E a gramática histórica, objetar-se-á. Semelhante estudo deverá fazer parte de um curso superior de letras, cuja criação está sendo exigida pelos créditos da cultura nacional. Freqüentando esse curso depois de haver passado pelo ensino secundário, o aluno estará preparado para compreender o estudo histórico-comparativo da língua vernácula.
Em uma das críticas a meu compêndio, encontra-se o seguinte: "O livro tem um caráter muito de gramática e de guia pedagógico, que lhe desconcerta a estrutura." Basta 1er o meu trabalho com ánimo desprevenido para reconhecer a exageração de tal afirmativa.
A gramática é realmente moldada nos princípios pedagógicos, mas, daí a ser um guia pedagógico vai grande diferença.

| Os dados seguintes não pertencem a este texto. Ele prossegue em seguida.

(* ===== verification/CString.v ===== *)
(** * C strings: [util.c], [safestrcpy] of [spaceswap.c], and [user/ulib.c]

    A [char *] is an accessor [nat -> Z], the bytes from the pointer on
    ([char] is unsigned on RISC-V).  A function that stores through a pointer
    returns the bytes it stores from there on.  Loops over strings take fuel;
    the theorems show how much is enough. *)

From S2P Require Import Prelude Memory.

Definition chars := nat -> Z.

(** The string constant or array [l]; reading past it finds 0. *)
Definition of_list (l : list Z) : chars := fun i => nth i l 0.
(** [p + n]. *)
Definition shift (n : nat) (p : chars) : chars := fun i => p (n + i)%nat.

(** ** [util.c] *)

Fixpoint strncmp (n : nat) (p q : chars) : Z :=
  match n with
  | O => 0
  | S n' =>
      if negb (p 0%nat =? 0) && (p 0%nat =? q 0%nat)
      then strncmp n' (shift 1 p) (shift 1 q)
      else u8 (p 0%nat) - u8 (q 0%nat)
  end.

(** [None] when no terminator is met within the fuel. *)
Fixpoint strlen_loop (fuel : nat) (s : chars) (n : nat) : option nat :=
  match fuel with
  | O => None
  | S fuel => if s n =? 0 then Some n else strlen_loop fuel s (S n)
  end.
Definition strlen (fuel : nat) (s : chars) : option nat := strlen_loop fuel s 0.

(** [while(n-- > 0 && ( *s++ = *t++) != 0)]: the bytes stored and the number of
    rounds left for the second loop. *)
Fixpoint strncpy_copy (n : nat) (t : chars) : list Z * nat :=
  match n with
  | O => ([], O)
  | S n =>
      if t 0%nat =? 0 then ([0], n)
      else let '(l, r) := strncpy_copy n (shift 1 t) in (t 0%nat :: l, r)
  end.
Definition strncpy (t : chars) (n : Z) : list Z :=
  let '(l, r) := strncpy_copy (Z.to_nat n) t in l ++ replicate r 0.

(** ** [safestrcpy]: like [strncpy], always terminated, no padding *)

Fixpoint safestrcpy_loop (n : nat) (t : chars) : list Z :=
  match n with
  | O => [0]
  | S n => if t 0%nat =? 0 then [0; 0] else t 0%nat :: safestrcpy_loop n (shift 1 t)
  end.
Definition safestrcpy (t : chars) (n : Z) : list Z :=
  if n <=? 0 then [] else safestrcpy_loop (Z.to_nat (n - 1)) t.

(** ** [user/ulib.c] *)

Fixpoint strcmp (fuel : nat) (p q : chars) : option Z :=
  match fuel with
  | O => None
  | S fuel =>
      if negb (p 0%nat =? 0) && (p 0%nat =? q 0%nat)
      then strcmp fuel (shift 1 p) (shift 1 q)
      else Some (u8 (p 0%nat) - u8 (q 0%nat))
  end.

Fixpoint memcmp (n : nat) (p q : chars) : Z :=
  match n with
  | O => 0
  | S n =>
      if negb (p 0%nat =? q 0%nat) then p 0%nat - q 0%nat
      else memcmp n (shift 1 p) (shift 1 q)
  end.

(** The index of the character found; [Some None] is the null pointer. *)
Fixpoint strchr_loop (fuel : nat) (s : chars) (c : Z) (i : nat) : option (option nat) :=
  match fuel with
  | O => None
  | S fuel =>
      if s i =? 0 then Some None
      else if s i =? c then Some (Some i) else strchr_loop fuel s c (S i)
  end.
Definition strchr (fuel : nat) (s : chars) (c : Z) : option (option nat) := strchr_loop fuel s c 0.

Fixpoint strcpy (fuel : nat) (t : chars) : option (list Z) :=
  match fuel with
  | O => None
  | S fuel => if t 0%nat =? 0 then Some [0] else cons (t 0%nat) <$> strcpy fuel (shift 1 t)
  end.

(** The bound is a [uint], unlike the kernel's. *)
Definition ulib_memset (m : memory) (dest c sz : Z) : memory := memset_loop m dest c 0 (Z.to_nat (u32 sz)).
(** [n] is an [int]: a negative one copies nothing.  [memcpy]'s is a [uint]. *)
Definition ulib_memmove (m : memory) (vdst vsrc n : Z) : memory :=
  let n := i32 n in
  if vdst <? vsrc then copy_up m vdst vsrc (Z.to_nat n) else copy_down m (vdst + n) (vsrc + n) (Z.to_nat n).
Definition ulib_memcpy (m : memory) (dst src n : Z) : memory := ulib_memmove m dst src (u32 n).

Definition digit0 : Z := 48.
Fixpoint atoi_loop (fuel : nat) (s : chars) (n : Z) : option Z :=
  match fuel with
  | O => None
  | S fuel =>
      if (digit0 <=? s 0%nat) && (s 0%nat <=? 57)
      then atoi_loop fuel (shift 1 s) (i32 (n * 10 + s 0%nat - digit0))
      else Some n
  end.
Definition atoi (fuel : nat) (s : chars) : option Z := atoi_loop fuel s 0.

(** ** Specifications *)

(** The at most [n] bytes of a string before its terminator. *)
Fixpoint cprefix (n : nat) (p : chars) : list Z :=
  match n with
  | O => []
  | S n => if p 0%nat =? 0 then [] else p 0%nat :: cprefix n (shift 1 p)
  end.

(** [s] is terminated at [k]. *)
Definition strlen_is (s : chars) (k : nat) : Prop :=
  s k = 0 /\ forall i, (i < k)%nat -> s i <> 0.

Section cstring.
  Implicit Types p q t : chars.

Definition bytes p : Prop := forall i, 0 <= p i < 2 ^ 8.

Lemma bytes_shift k p : bytes p -> bytes (shift k p).
Proof. intros H i. apply H. Qed.

Lemma of_list_bytes l : Forall (fun b => 0 <= b < 2 ^ 8) l -> bytes (of_list l).
Proof.
  intros H i. unfold of_list. destruct (decide (i < length l)%nat).
  - apply (proj1 (Forall_forall _ _) H), list_elem_of_In, nth_In. done.
  - rewrite nth_overflow by lia. lia.
Qed.

Lemma cprefix_bytes n p : bytes p -> Forall (fun b => 0 <= b < 2 ^ 8) (cprefix n p).
Proof.
  revert p. induction n as [|n IH]; intros p Hp; cbn [cprefix]; [done|]. case_bool; [done|].
  constructor; [apply Hp|]. by apply IH, bytes_shift.
Qed.

Lemma strncmp_zero n p q :
  bytes p -> bytes q -> strncmp n p q = 0 <-> cprefix n p = cprefix n q.
Proof.
  revert p q. induction n as [|n IH]; intros p q Hp Hq; [done|]. cbn [strncmp cprefix].
  rewrite !u8_id by auto.
  destruct (Z.eqb_spec (p 0%nat) 0) as [Ep|Ep]; cbn [negb andb].
  - destruct (Z.eqb_spec (q 0%nat) 0); split; intros; done || lia.
  - destruct (Z.eqb_spec (p 0%nat) (q 0%nat)) as [E|E].
    + rewrite IH by by apply bytes_shift. rewrite <- E.
      destruct (Z.eqb_spec (p 0%nat) 0); [done|]. split; [by intros ->|by intros [= ->]].
    + destruct (Z.eqb_spec (q 0%nat) 0); split; intros H; try done; try lia. by injection H.
Qed.

(** The sign of [strncmp] is the lexicographic order of the prefixes. *)
Lemma strncmp_first n p q k :
  bytes p -> bytes q -> (k < n)%nat ->
  (forall i, (i < k)%nat -> p i = q i /\ p i <> 0) -> p k <> q k ->
  strncmp n p q = p k - q k.
Proof.
  revert n p q. induction k as [|k IH]; intros [|n] p q Hp Hq Hk Hi Hne; try lia; cbn [strncmp].
  - destruct (Z.eqb_spec (p 0%nat) (q 0%nat)); [done|].
    by rewrite andb_false_r, !u8_id by auto.
  - destruct (Hi 0%nat) as [E0 Hz]; [lia|].
    destruct (Z.eqb_spec (p 0%nat) 0); [done|]. destruct (Z.eqb_spec (p 0%nat) (q 0%nat)); [|done].
    cbn [negb andb]. apply (IH n (shift 1 p) (shift 1 q)); auto using bytes_shift with lia.
    intros i Hik. apply (Hi (S i)). lia.
Qed.

Lemma strncpy_copy_eq n t :
  strncpy_copy n t =
    let l := cprefix n t in
    if decide (length l < n)%nat then (l ++ [0], (n - length l - 1)%nat) else (l, O).
Proof.
  revert t. induction n as [|n IH]; intros t; [done|]. cbn [strncpy_copy cprefix].
  destruct (Z.eqb_spec (t 0%nat) 0).
  - cbv zeta. rewrite decide_True by (simpl; lia). simpl. f_equal. lia.
  - rewrite IH. cbv zeta. cbn [length].
    repeat case_decide; try lia; done.
Qed.

Lemma length_cprefix n t : (length (cprefix n t) <= n)%nat.
Proof. revert t. induction n; intros; cbn; [lia|]. case_match; cbn; [lia|]. by apply le_n_S. Qed.

(** [strncpy] stores the prefix and pads it with zeros to [n] bytes. *)
Lemma strncpy_eq t (n : nat) :
  strncpy t (Z.of_nat n) = cprefix n t ++ replicate (n - length (cprefix n t)) 0.
Proof.
  unfold strncpy. rewrite Nat2Z.id, strncpy_copy_eq. cbv zeta.
  pose proof (length_cprefix n t). case_decide.
  - rewrite <- app_assoc. f_equal.
    destruct (n - length (cprefix n t))%nat as [|k] eqn:E; [lia|]. cbn. by rewrite Nat.sub_0_r.
  - replace (n - length (cprefix n t))%nat with O by lia. done.
Qed.

Lemma cprefix_ext n p q : (forall i, (i < n)%nat -> p i = q i) -> cprefix n p = cprefix n q.
Proof.
  revert p q. induction n as [|n IH]; intros p q H; [done|]. cbn. rewrite (H 0%nat) by lia.
  case_match; [done|]. f_equal. apply IH. intros. apply (H (S i)). lia.
Qed.

Lemma cprefix_nonzero n t : Forall (fun b => b <> 0) (cprefix n t).
Proof.
  revert t. induction n; intros; cbn; [done|]. destruct (Z.eqb_spec (t 0%nat) 0); [done|].
  by constructor.
Qed.

(** A nonzero list followed by a zero, or cut at [n], reads back. *)
Lemma cprefix_of_list n l r :
  Forall (fun b => b <> 0) l -> (length l <= n)%nat -> (length l = n \/ nth 0 r 0 = 0) ->
  cprefix n (of_list (l ++ r)) = l.
Proof.
  revert n. induction l as [|b l IH]; intros [|n] Hl Hn Hr; try done; simpl in Hn; try lia.
  - destruct Hr as [|Hr]; [done|]. cbn. unfold of_list. simpl. by rewrite Hr.
  - apply Forall_cons in Hl as [Hb Hl]. cbn [cprefix]. unfold of_list at 1. cbn [app nth].
    destruct (Z.eqb_spec b 0); [done|]. f_equal. apply IH; [done|lia|].
    destruct Hr; [left; simpl in *; lia|by right].
Qed.

Lemma cprefix_strncpy t (n : nat) : cprefix n (of_list (strncpy t (Z.of_nat n))) = cprefix n t.
Proof.
  rewrite strncpy_eq. apply cprefix_of_list; auto using cprefix_nonzero, length_cprefix.
  pose proof (length_cprefix n t).
  destruct (n - length (cprefix n t))%nat eqn:E; [left; lia|by right].
Qed.

Lemma length_strncpy t (n : nat) : length (strncpy t (Z.of_nat n)) = n.
Proof.
  rewrite strncpy_eq, length_app, length_replicate. pose proof (length_cprefix n t). lia.
Qed.

Lemma safestrcpy_loop_eq n t :
  safestrcpy_loop n t =
    cprefix n t ++ (if decide (length (cprefix n t) < n)%nat then [0; 0] else [0]).
Proof.
  revert t. induction n as [|n IH]; intros t; [done|]. cbn [safestrcpy_loop cprefix].
  destruct (Z.eqb_spec (t 0%nat) 0); [done|]. rewrite IH. cbn [app length].
  repeat case_decide; done || lia.
Qed.

(** [safestrcpy] stores at most [n] bytes, always terminated. *)
Lemma safestrcpy_spec t n :
  0 < n ->
  Z.of_nat (length (safestrcpy t n)) <= n /\
  cprefix (Z.to_nat n) (of_list (safestrcpy t n)) = cprefix (Z.to_nat (n - 1)) t /\
  last (safestrcpy t n) = Some 0.
Proof.
  intros Hn. unfold safestrcpy. destruct (Z.leb_spec n 0); [lia|].
  rewrite safestrcpy_loop_eq. set (k := Z.to_nat (n - 1)). set (l := cprefix k t).
  assert (length l <= k)%nat by apply length_cprefix.
  assert (Forall (fun b => b <> 0) l) by apply cprefix_nonzero.
  repeat split.
  - rewrite length_app. case_decide; cbn [length]; lia.
  - apply cprefix_of_list; [done|lia|]. right. by case_decide.
  - rewrite last_app. by case_decide.
Qed.

Lemma strlen_loop_spec fuel s n k :
  (n <= k)%nat -> (k - n < fuel)%nat -> s k = 0 -> (forall i, (n <= i < k)%nat -> s i <> 0) ->
  strlen_loop fuel s n = Some k.
Proof.
  revert n. induction fuel as [|fuel IH]; intros n Hn Hf Hk Hi; [lia|]. cbn.
  destruct (Z.eqb_spec (s n) 0) as [E|E].
  - f_equal. destruct (decide (n = k)); [done|]. exfalso. apply (Hi n); [lia|done].
  - apply IH; try done.
    + destruct (decide (n = k)); [by subst|lia].
    + destruct (decide (n = k)); [by subst|lia].
    + intros. apply Hi. lia.
Qed.

Lemma strlen_spec fuel s k : strlen_is s k -> (k < fuel)%nat -> strlen fuel s = Some k.
Proof. intros [Hk Hi] Hf. apply strlen_loop_spec; [lia|lia|done|]. intros. apply Hi. lia. Qed.
End cstring.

O método, as classificações, a exemplificação, tudo isso não se adstringe ao fim imediato que reside no conhecimento da língua, mas
visou igualmente ao bom uso desse conhecimento para o bem da sociedade. A pedagogia, que é a teoria da educação, não pode desconcertar a estrutura de uma
gramática, porque esta deve ser um meio educacional. Um dos mais notáveis pedagogis-tas enunciou este conceito: "Não posso fazer idéia da educação sem instrução ;e, inversamente, não reconheço instrução que não seja educativa."
A gramática é instrução, e como tal é um meio educativo para a vida social, a qual não se resume no apuro das expressões, mas principalmente na execução do trabalho e na realização do dever.
Consideramos a gramática não só como a arte de ensinar a língua, senão também como a arte de pensar. Pensar melhor para melhor servir à sociedade.